* [Supplied data]

(* ===== verification/CmClose.v ===== *)
(** * Connection manager: closing ([core/cm/disconnect.cpp])

    [handle_disconnect] is what a connector reports, for a secondary transport or for the
    primary one; [disconnect] and [close_now] ask the connectors to close. *)

From Stdlib Require Import ZArith Strings.Byte String Lia.
From stdpp Require Import base gmap list strings numbers.
From S2P Require Import Prelude Codec Wire NonceWindow Queue Crypto Noise Session Signals.
From S2P Require Import CmState CmTransport.

Local Open Scope Z_scope.

(** The handlers with a [handle_conn_state] callback are told about a peer. *)
Definition notify_handlers (uri : string) (st : conn_state_t) : CM unit :=
  hs ← gets (fun c => map_to_list (c_handler_entries c));
  for_each hs (fun '(name, entry) =>
    if h_handle_conn_state (he_handler entry) then emit_ev (EvHandlerState name uri st)
    else mret tt).

Definition erase_uri (key : string) : CM unit :=
  modify (fun c => set_c_uri_index (delete key (c_uri_index c)) c).
Definition erase_queue (id : Z) : CM unit :=
  modify (fun c => set_c_send_queues (delete id (c_send_queues c)) c).
Definition erase_transport (tid : Z) : CM unit :=
  modify (fun c => set_c_transport_index (delete tid (c_transport_index c)) c).
Definition erase_pending (key : string) : CM unit :=
  modify (fun c => set_c_pending_messages (delete key (c_pending_messages c)) c).
Definition erase_pk (key : string) : CM unit :=
  modify (fun c => set_c_pk_index (delete key (c_pk_index c)) c).

(** A secondary transport went away: only its path is removed. *)
Definition disconnect_secondary (id peer_id : Z) : CM unit :=
  erase_transport id ;;
  found ← rcu_find peer_id;
  match found with
  | None => mret tt
  | Some rec =>
      let tp := find_path_by_transport_id id rec in
      match tp with
      | Some (_, p) => erase_uri (addr_key (tp_remote p))
      | None => mret tt
      end ;;
      upd_record peer_id (fun r => set_r_transport_paths
        (List.filter (fun p => negb (tp_transport_conn_id p =? id)) (r_transport_paths r)) r) ;;
      match tp with
      | Some (_, p) =>
          if String.eqb (tp_scheme p) "" then mret tt
          else on_bus (emit_transport_change peer_id (tp_scheme p) false)
      | None => mret tt
      end
  end.

(** The primary transport went away: everything about the peer is removed. *)
Definition disconnect_primary (id : Z) : CM unit :=
  found ← rcu_find id;
  match found with
  | None => mret tt
  | Some rec =>
      let key := addr_key (r_remote rec) in
      for_each (r_transport_paths rec) (fun tp =>
        if tp_transport_conn_id tp =? id then mret tt
        else erase_transport (tp_transport_conn_id tp)) ;;
      erase_record id ;;
      erase_queue id ;;
      stat Disconnect 1 id ;;
      erase_uri key ;;
      erase_pending key ;;
      (if r_peer_authenticated rec then erase_pk (bytes_to_hex (r_peer_user_pubkey rec))
       else mret tt) ;;
      notify_handlers key STATE_CLOSED
  end.

Definition handle_disconnect (id error : Z) : CM unit :=
  found ← gets (fun c => c_transport_index c !! id);
  match found with
  | Some peer_id =>
      if peer_id =? CONN_ID_INVALID then disconnect_primary id
      else disconnect_secondary id peer_id
  | None => disconnect_primary id
  end.

(** Graceful close: one [close] per active path, or on the connection itself. *)
Fixpoint close_paths (ps : list TransportPath) : CM bool :=
  match ps with
  | [] => mret false
  | tp :: ps =>
      if tp_active tp then
        found ← find_connector (tp_scheme tp);
        match found with
        | Some (scheme, ops) =>
            if co_close ops then
              emit_ev (EvClose scheme (tp_transport_conn_id tp)) ;;
              close_paths ps ;; mret true
            else close_paths ps
        | None => close_paths ps
        end
      else close_paths ps
  end.

Definition cm_disconnect (id : Z) : CM unit :=
  modify (fun c => set_c_send_queues (alter set_draining id (c_send_queues c)) c) ;;
  found ← rcu_find id;
  match found with
  | None => mret tt
  | Some rec =>
      closed_any ← close_paths (r_transport_paths rec);
      if (closed_any : bool) then mret tt else
      conn ← find_connector (record_scheme rec);
      match conn with
      | Some (scheme, ops) =>
          if co_close ops then emit_ev (EvClose scheme id) else mret tt
      | None => mret tt
      end
  end.

(** [ops->close_now] where it exists, else [ops->close]; whether either was called. *)
Definition hard_close (scheme : string) (ops : connector_ops) (tid : Z) : CM bool :=
  if co_close_now ops then emit_ev (EvCloseNow scheme tid) ;; mret true
  else if co_close ops then emit_ev (EvClose scheme tid) ;; mret true
  else mret false.

Fixpoint close_now_paths (ps : list TransportPath) : CM bool :=
  match ps with
  | [] => mret false
  | tp :: ps =>
      found ← find_connector (tp_scheme tp);
      match found with
      | Some (scheme, ops) =>
          a ← hard_close scheme ops (tp_transport_conn_id tp);
          b ← close_now_paths ps;
          mret (a || b)
      | None => close_now_paths ps
      end
  end.

Definition close_now (id : Z) : CM unit :=
  found ← rcu_find id;
  match found with
  | None => mret tt
  | Some rec =>
      closed_any ← close_now_paths (r_transport_paths rec);
      if (closed_any : bool) then mret tt else
      conn ← find_connector (record_scheme rec);
      match conn with
      | Some (scheme, ops) => hard_close scheme ops id ;; mret tt
      | None => mret tt
      end
  end.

* [What this task involves]
Everything in the material above from the line that has "erase_transport id ;;" through the line that has "else disconnect_secondary id peer_id" must be duplicated exactly, with no other lines given.

* [Task answer]
  erase_transport id ;;
  found ← rcu_find peer_id;
  match found with
  | None => mret tt
  | Some rec =>
      let tp := find_path_by_transport_id id rec in
      match tp with
      | Some (_, p) => erase_uri (addr_key (tp_remote p))
      | None => mret tt
      end ;;
      upd_record peer_id (fun r => set_r_transport_paths
        (List.filter (fun p => negb (tp_transport_conn_id p =? id)) (r_transport_paths r)) r) ;;
      match tp with
      | Some (_, p) =>
          if String.eqb (tp_scheme p) "" then mret tt
          else on_bus (emit_transport_change peer_id (tp_scheme p) false)
      | None => mret tt
      end
  end.

(** The primary transport went away: everything about the peer is removed. *)
Definition disconnect_primary (id : Z) : CM unit :=
  found ← rcu_find id;
  match found with
  | None => mret tt
  | Some rec =>
      let key := addr_key (r_remote rec) in
      for_each (r_transport_paths rec) (fun tp =>
        if tp_transport_conn_id tp =? id then mret tt
        else erase_transport (tp_transport_conn_id tp)) ;;
      erase_record id ;;
      erase_queue id ;;
      stat Disconnect 1 id ;;
      erase_uri key ;;
      erase_pending key ;;
      (if r_peer_authenticated rec then erase_pk (bytes_to_hex (r_peer_user_pubkey rec))
       else mret tt) ;;
      notify_handlers key STATE_CLOSED
  end.

Definition handle_disconnect (id error : Z) : CM unit :=
  found ← gets (fun c => c_transport_index c !! id);
  match found with
  | Some peer_id =>
      if peer_id =? CONN_ID_INVALID then disconnect_primary id
      else disconnect_secondary id peer_id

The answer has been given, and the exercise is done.